Pour que les salariés les moins bien payés puissent être augmentés plus facilement, un rapport très attendu rendu public jeudi propose de répartir différemment les allègements de cotisations aujourd'hui fortement concentrés au niveau du Smic.

« Nous proposons de casser la dynamique consistant à sans cesse renforcer les exonérations sur les bas salaires », indiquent les économistes Antoine Bozio et Etienne Wasmer dans la version finale de leurs travaux, remise au gouvernement qui les avait missionnés en novembre.
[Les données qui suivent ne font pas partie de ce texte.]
(** The carry of [a + w + c]. *)
Lemma add_high_byte a w c :
  0 <= a < 256 -> 0 <= w < 256 -> 0 <= c <= 1 ->
  (Z.shiftr (to_u16 (a + w + c)) 8 =? 0) = (a + w + c <? 256).
Proof.
  intros Ha Hw Hc. rewrite Z.shiftr_div_pow2 by lia. unfold to_u16.
  change (2 ^ 8) with 256. rewrite Z.mod_small by lia.
  destruct (Z.ltb_spec (a + w + c) 256).
  - rewrite Z.div_small by lia. reflexivity.
  - apply Z.eqb_neq. intros H0.
    pose proof (Z.div_mod (a + w + c) 256 ltac:(lia)) as Hd.
    pose proof (Z.mod_pos_bound (a + w + c) 256 ltac:(lia)).
    lia.
Qed.

Lemma bool_c_lnot_c t : bool_c t = 1 - lnot_c t.
Proof. unfold bool_c, lnot_c. destruct (truthy t); reflexivity. Qed.

Lemma lnot_c_range t : 0 <= lnot_c t <= 1.
Proof. unfold lnot_c. destruct (truthy t); lia. Qed.

(** What [cpu_adc] and [cpu_sbc] leave behind, in closed form. *)
Lemma cpu_adc_unfold v s :
  let c := bool_c (Z.land (cpu_flags s) F_C) in
  let u := to_u16 (cpu_a s + to_u8 v + c) in
  let sg := to_s16 (to_s8 (cpu_a s) + to_s8 (to_u8 v) + c) in
  cpu_adc v s =
  (tt, mkMachine (to_u8 u) (cpu_x s) (cpu_y s)
         (to_u8 (arith_flags (cpu_flags s) (to_u8 u)
                   (sel (Z.shiftr u 8) F_C 0) sg))
         (cpu_sp s) (cpu_pc s) (mem s) (log s)).
Proof. reflexivity. Qed.

Lemma cpu_sbc_unfold v s :
  let nc := lnot_c (Z.land (cpu_flags s) F_C) in
  let u := to_u16 (cpu_a s - to_u8 v - nc) in
  let sg := to_s16 (to_s8 (cpu_a s) - to_s8 (to_u8 v) - nc) in
  cpu_sbc v s =
  (tt, mkMachine (to_u8 u) (cpu_x s) (cpu_y s)
         (to_u8 (arith_flags (cpu_flags s) (to_u8 u)
                   (sel (Z.shiftr u 8) 0 F_C) sg))
         (cpu_sp s) (cpu_pc s) (mem s) (log s)).
Proof. reflexivity. Qed.

Lemma sel_eqb c t e : sel c t e = if c =? 0 then e else t.
Proof. unfold sel, truthy. destruct (c =? 0); reflexivity. Qed.

Lemma sbc_adc_same_state v s :
  0 <= cpu_a s < 256 -> 0 <= v < 256 ->
  cpu_sbc v s = cpu_adc (complement8 v) s.
Proof.
  intros Ha Hv.
  rewrite cpu_sbc_unfold, cpu_adc_unfold. cbv zeta.
  rewrite complement8_eq by lia.
  rewrite (to_u8_small v) by lia. rewrite (to_u8_small (255 - v)) by lia.
  rewrite to_s8_complement by lia.
  rewrite bool_c_lnot_c.
  pose proof (lnot_c_range (Z.land (cpu_flags s) F_C)) as Hn.
  set (nc := lnot_c (Z.land (cpu_flags s) F_C)) in *.
  assert (to_u8 (to_u16 (cpu_a s - v - nc))
          = to_u8 (to_u16 (cpu_a s + (255 - v) + (1 - nc)))) as Ea.
  { unfold to_u8, to_u16.
    replace (cpu_a s + (255 - v) + (1 - nc)) with (cpu_a s - v - nc + 256) by lia.
    rewrite (Z.mod_small (cpu_a s - v - nc + 256)) by lia.
    destruct (Z_lt_le_dec (cpu_a s - v - nc) 0).
    - replace (cpu_a s - v - nc)
        with (cpu_a s - v - nc + 65536 + (-1) * 65536) at 1 by lia.
      rewrite Z.mod_add by lia. rewrite (Z.mod_small _ 65536) by lia.
      replace (cpu_a s - v - nc + 65536)
        with (cpu_a s - v - nc + 256 + 255 * 256) by lia.
      rewrite Z.mod_add by lia. reflexivity.
    - rewrite (Z.mod_small _ 65536) by lia.
      replace (cpu_a s - v - nc + 256)
        with (cpu_a s - v - nc + 1 * 256) by lia.
      rewrite Z.mod_add by lia. reflexivity. }
  assert (sel (Z.shiftr (to_u16 (cpu_a s - v - nc)) 8) 0 F_C
          = sel (Z.shiftr (to_u16 (cpu_a s + (255 - v) + (1 - nc))) 8) F_C 0)
    as Ec.
  { rewrite !sel_eqb, sub_high_byte, add_high_byte by lia.
    destruct (Z.leb_spec 0 (cpu_a s - v - nc)),
             (Z.ltb_spec (cpu_a s + (255 - v) + (1 - nc)) 256);
      try reflexivity; lia. }
  assert (to_s8 (cpu_a s) - to_s8 v - nc
          = to_s8 (cpu_a s) + (- to_s8 v - 1) + (1 - nc)) as Es by lia.
  rewrite Ea, Ec, Es. reflexivity.
Qed.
Afin de supprimer les effets de seuil et de diminuer le coût pour les employeurs des augmentations de salaire, ils proposent dans leur scénario central de relever les cotisations entre 1 et 1,2 Smic, de les alléger entre 1,2 et 1,9 Smic et de les alourdir entre 1,9 et 3,5 Smic. Les allègements s'arrêteraient à 2,5 Smic, contre 3,5 Smic aujourd'hui.

Le système d'exonérations qui s'est progressivement mis en place en France depuis trois décennies a abouti à ce que le taux de cotisations qui pèse sur un Smic ne soit plus que de 6,9% contre 45% en 1993, plaçant la France dans le bas du tableau au niveau des pays de l'OCDE.
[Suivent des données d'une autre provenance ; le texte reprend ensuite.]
(** ** Sessions of other users *)

(** A session survives what other users do. Let [b] be the document that
    token [tb] resolves to. A registration, a successful login of a user
    with another username that draws a token other than [tb], and a
    successful signout with a token other than [tb] all leave [tb]
    resolving to [b], unchanged, so protected access with [tb] answers
    as before. *)
Theorem other_sessions_survive (tb : string) (c : collection) (b : UserDoc) :
  unique_ids c ->
  first_match (by_token tb) c = Some b ->
  (forall hash oid utcnow salt user,
     first_match (by_token tb) (snd (register hash oid utcnow salt user c)) = Some b) /\
  (forall settings verify uuid4_hex utcnow body out c',
     login settings verify uuid4_hex utcnow body c = (Return out, c') ->
     LoginIn.username body <> username b -> uuid4_hex <> tb ->
     first_match (by_token tb) c' = Some b /\
     forall authorization, credential_shape authorization tb ->
       fst (require_session authorization c') = fst (require_session authorization c)) /\
  (forall authorization t msg c',
     signout authorization c = (Return msg, c') ->
     credential_shape authorization t -> t <> tb ->
     first_match (by_token tb) c' = Some b /\
     forall authorization', credential_shape authorization' tb ->
       fst (require_session authorization' c') = fst (require_session authorization' c)).
Proof.
  intros Hnd Hb.
  destruct (first_match_some _ _ _ Hb) as [Hbin Hbq].
  assert (Same : forall c', first_match (by_token tb) c' = Some b ->
            forall authorization, credential_shape authorization tb ->
            fst (require_session authorization c') = fst (require_session authorization c)).
  { intros c' Hc' authorization S.
    rewrite (require_session_shape _ _ c' S), (require_session_shape _ _ c S), Hc', Hb.
    destruct (logged_in b); [|reflexivity]. destruct (disabled b); reflexivity. }
  split; [|split].
  - intros hash oid utcnow salt user. rewrite register_cases.
    destruct (first_match (by_username (RegisterIn.username user)) c); [exact Hb|].
    destruct (MAX_PASSWORD_SIZE <? String.length (RegisterIn.password user))%nat;
      [exact Hb|].
    destruct (existsb (by_id oid) c); [exact Hb|].
    simpl. now rewrite first_match_app, Hb.
  - intros settings verify uuid4_hex utcnow body out c' H Hname Htok.
    apply login_success in H as (d & h & Hf & _ & _ & _ & _ & _ & _ & ->).
    apply first_match_some in Hf as [Hd Hq]. apply by_username_true in Hq.
    assert (Hc' : first_match (by_token tb)
                    (update_first (by_id (_id d))
                       (set_login_state uuid4_hex
                          (utcnow + SESSION_TOKEN_TTL_DAYS settings * 86400000000)%Z) c)
                  = Some b).
    { apply first_match_update_stable; [| |exact Hb].
      - intros x _. unfold by_token. simpl. now apply String.eqb_neq.
      - destruct (by_id (_id d) b) eqn:E; [|reflexivity].
        apply by_id_true in E.
        rewrite (unique_ids_eq c b d Hnd Hbin Hd E) in Hname. congruence. }
    split; [exact Hc'|]. now apply Same.
  - intros authorization t msg c' H S Htok.
    rewrite (signout_shape _ _ c S) in H.
    destruct (first_match (by_token t) c) as [d|] eqn:Hf; [|discriminate].
    injection H as _ <-.
    apply first_match_some in Hf as [Hd Hq]. apply by_token_true in Hq.
    assert (Hc' : first_match (by_token tb)
                    (update_first (by_id (_id d)) clear_login_state c) = Some b).
    { apply first_match_update_stable; [| |exact Hb].
      - intros x _. reflexivity.
      - destruct (by_id (_id d) b) eqn:E; [|reflexivity].
        apply by_id_true in E. apply by_token_true in Hbq.
        rewrite (unique_ids_eq c b d Hnd Hbin Hd E) in Hbq. congruence. }
    split; [exact Hc'|]. now apply Same.
Qed.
De plus en plus de salariés payés au Smic

Le nombre de salariés payés au Smic a fortement augmenté en France. Au 1er janvier 2023, 17,3% des salariés étaient concernés. Dans certains cas avec le système actuel, le salarié n'est lui-même pas incité à demander une augmentation, parce qu'il peut perdre tout ou partie de sa prime d'activité s'il est augmenté.

Pour une personne seule sans enfant au niveau du Smic, « l'augmentation du coût du travail nécessaire à une augmentation du revenu disponible de 100 euros par mois est, en octobre 2023, de 483 euros, dont 78 euros s'expliquent par la variation de la prime d'activité », selon le rapport.

D'importants effets de seuil à gommer

Il existe aussi d'importants effets de seuil, selon les économistes qui mentionnent le cas d'une augmentation du salaire brut mensuel de 3 803 euros à 3 804 euros (au seuil de 2,5 Smic), qui « conduit pour l'employeur à une hausse du coût du travail annuel de 2 756 euros, contre un gain net pour le salarié d'environ 9,50 euros sur l'année ».

La réforme doit permettre de « redynamiser les salaires », a affirmé Etienne Wasmer lors d'un point presse : avec le scénario central, le coût pour augmenter les salariés baisserait « assez significativement de l'ordre de 10% ». Dans le cas d'une personne seule sans enfant au niveau du Smic, la hausse de 100 euros couterait ainsi 430 euros et non plus 483 euros.

« Cette réduction doit rester limitée » pour ne pas pénaliser l'emploi, expliquent les économistes qui ont élaboré des scénarios alternatifs qui soit coûteraient plusieurs milliards d'euros aux finances publiques, soit détruiraient des postes de travail. Leur scénario central a un effet « globalement positif » sur l'emploi, de l'ordre de 10 000 emplois créés.

Restreindre les exonérations aux salaires inférieurs à 1,9 Smic

Une autre option serait par exemple de maintenir un niveau d'exonération identique au niveau du Smic, et de restreindre les exonérations aux salaires inférieurs à 1,9 Smic. Le gain budgétaire serait de 12,1 milliards d'euros, mais 61.000 emplois seraient perdus, ont calculé les auteurs.

« On est quand même en train de proposer pour la première fois depuis trente ans d'augmenter le coût du travail au Smic. On brise quand même un peu un tabou, on dit qu'il faut y aller doucement », a souligné Antoine Bozio.

Tout en reconnaissant qu'il s'agit d'une première, le secrétaire confédéral de la CGT Thomas Vacheron juge l'augmentation de cotisations au niveau du Smic « très modeste ». Et en travaillant à budget constant, on « élargit le problème », alors qu'« il faut sortir de l'addiction aux exonérations de cotisations », selon lui.